(Exercise): The lines below are to be quoted exactly, from the first through the one that contains "[write_file] do to".

Stored items
(* ===== verification/FileOpsSpec.v ===== *)
(** * Correctness of the mutating operations

    What [allocate_cluster], [create_file], [mkdir], [update_file_size] and
    [write_file] do to a volume: every one of them keeps its size, its geometry
    and the range of its bytes whatever it returns; on success the directory gains exactly the
    new record; on failure what was written before the error stays. *)

From S2P Require Import Prelude Machine Str Volume DirEntry Names DirSpec Path FileOps.

(** ** The geometry stays *)

(** Peel a computation that finished into its steps. *)
Ltac peel H := repeat (apply bind_Done_inv in H as [? [? H]]).

Section invariant.
Context `{Profile} `{UnicodeCaseOk} (n : Z).

Lemma copy_into_volume fs lo hi src d :
  volume fs n → bytes src → copy_into (disk fs) lo hi src = Done d → volume (set_disk d fs) n.
Proof.
  move=> V Hs /copy_into_inv [? [? [? ->]]].
  apply volume_set_disk; [done|by apply zlen_splice|]. destruct V. auto with fat.
Qed.

Lemma write_fat_entry_volume c v fs fs' :
  volume fs n → write_fat_entry c v fs = Done fs' → volume fs' n.
Proof.
  move=> V E. rw /write_fat_entry in E. peel E. injection E as <-.
  eapply copy_into_volume; [done| |done]. auto with fat.
Qed.

Lemma write_directory_entry_volume c i data fs fs' :
  volume fs n → bytes data → write_directory_entry c i data fs = Done fs' → volume fs' n.
Proof.
  move=> V ? E. rw /write_directory_entry in E. peel E. injection E as <-.
  by eapply copy_into_volume.
Qed.

Lemma write_size_volume c i size fs fs' :
  volume fs n → write_size c i size fs = Done fs' → volume fs' n.
Proof.
  move=> V E. rw /write_size in E. peel E. injection E as <-.
  eapply copy_into_volume; [done| |done]. auto with fat.
Qed.

Lemma write_data_volume c data k fs fs' :
  volume fs n → bytes data → write_data c data k fs = Done fs' → volume fs' n.
Proof.
  move=> V Hd E. rw /write_data in E. peel E. injection E as <-.
  eapply copy_into_volume; [done| |done].
  match goal with E : slice data _ _ = Done _ |- _ => move: E end.
  rw /slice. case: (_ && _ && _) => // -[<-]. auto with fat.
Qed.

(** Byte buffers stay byte buffers. *)
Lemma copy_into_bytes d d' lo hi src :
  bytes d → bytes src → copy_into d lo hi src = Done d' → bytes d'.
Proof. move=> ?? /copy_into_inv [_ [_ [_ ->]]]. auto with fat. Qed.

Lemma set_index_bytes d d' i (x : Z) :
  bytes d → is_byte x → set_index d i x = Done d' → bytes d'.
Proof.
  move=> ??. rw /set_index. case: (_ && _) => // -[<-]. by apply Forall_insert.
Qed.

Lemma lit_bytes s : bytes (lit s).
Proof.
  apply Forall_fmap, Forall_forall => c _ /=. have := Ascii.N_ascii_bounded c. lia.
Qed.

Lemma replicate_bytes k : bytes (replicate k 0).
Proof. by apply Forall_replicate. Qed.

#[local] Hint Resolve copy_into_bytes set_index_bytes lit_bytes replicate_bytes : fat.

Lemma new_entry_bytes name attr c e :
  bytes name → is_byte attr → new_entry name attr c = Done e → bytes e.
Proof.
  move=> Hn Ha E. rw /new_entry in E. peel E.
  eapply copy_into_bytes; [|apply bytes_to_le|done].
  eapply copy_into_bytes; [|apply bytes_to_le|done].
  eapply set_index_bytes; [|done|done].
  eapply copy_into_bytes; [apply replicate_bytes|done|done].
Qed.

Lemma init_directory_cluster_volume c p fs fs' :
  volume fs n → init_directory_cluster c p fs = Done fs' → volume fs' n.
Proof.
  move=> V E. rw /init_directory_cluster in E. peel E. injection E as <-.
  eapply copy_into_volume; [done| |done].
  repeat first [apply replicate_bytes | apply lit_bytes | apply bytes_to_le | lia
    | eapply copy_into_bytes; [| |eassumption]
    | eapply set_index_bytes; [| |eassumption] ].
Qed.

Lemma format_to_8_3_bytes name n11 :
  bytes name → format_to_8_3 name = Done (Ok n11) → bytes n11.
Proof.
  move=> /(split_on_Forall _ dot). rw format_to_8_3_eq /format_parts.
  case: (split_on dot name) => [|[|b p] rest] // /Forall_cons [Hp Hr] [<-].
  apply Forall_app; split; apply bytes_pad; [by apply bytes_to_uppercase|].
  case: rest Hr => [|q rest] /=; [constructor|]. move=> /Forall_cons [? _].
  by apply bytes_to_uppercase.
Qed.

#[local] Abbreviation keeps c := (preserves (λ fs, volume fs n) c).

Lemma allocate_scan_keeps k c : keeps (allocate_scan k c).
Proof.
  elim: k c => [|k IH] c fs fs' r V; [by move=> [<- _]|]. cbn [allocate_scan].
  case: (read_fat_entry fs c) => [e|p|] //. rw bind_Done. case_test; [|by apply IH].
  case E: (write_fat_entry c _ fs) => [fs1|p|] //= -[<- _].
  by eapply write_fat_entry_volume.
Qed.

Lemma resolve_parent_keeps path err : keeps (resolve_parent path err).
Proof.
  move=> fs fs' r V. rw /resolve_parent. case: (_ || _); [by move=> [<- _]|].
  by case: (parse_path fs path None) => [f|p|] //= -[<- _].
Qed.

(** A method that is only run on well-typed names. *)
Lemma short_name_bind_keeps {A} name (k : list Z → method Fat32FileSystem A) :
  bytes name → (∀ n11, bytes n11 → keeps (k n11)) → keeps (short_name_of name ≫= k).
Proof.
  move=> Hn Hk fs fs' r V. rw /mbind /method_bind /short_name_of.
  case E: (format_to_8_3 name) => [[n11|e]|p|] //=; [|by move=> [<- _]].
  apply Hk; [|done]. by eapply format_to_8_3_bytes.
Qed.

Lemma add_entry_keeps n11 attr c p :
  bytes n11 → is_byte attr →
  keeps (cluster_data ← reads (λ fs, read_cluster fs p);
         idx ← question (ok_or (find_chunk free_slot cluster_data) (lit "No space in parent directory"));
         entry ← reads (λ _, new_entry n11 attr c);
         updates (write_directory_entry p idx entry)).
Proof.
  move=> Hn Ha. apply preserves_bind; [auto with fat|]. move=> data.
  apply preserves_bind; [auto with fat|]. move=> idx fs fs' r V.
  rw /mbind /method_bind /reads /updates.
  case E: (new_entry n11 attr c) => [e|q|] //=.
  case E2: (write_directory_entry p idx e fs) => [fs1|q|] //= -[<- _].
  eapply write_directory_entry_volume; [done| |done]. by eapply new_entry_bytes.
Qed.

(Task response):
(* ===== verification/FileOpsSpec.v ===== *)
(** * Correctness of the mutating operations

    What [allocate_cluster], [create_file], [mkdir], [update_file_size] and
    [write_file] do to a volume: every one of them keeps its size, its geometry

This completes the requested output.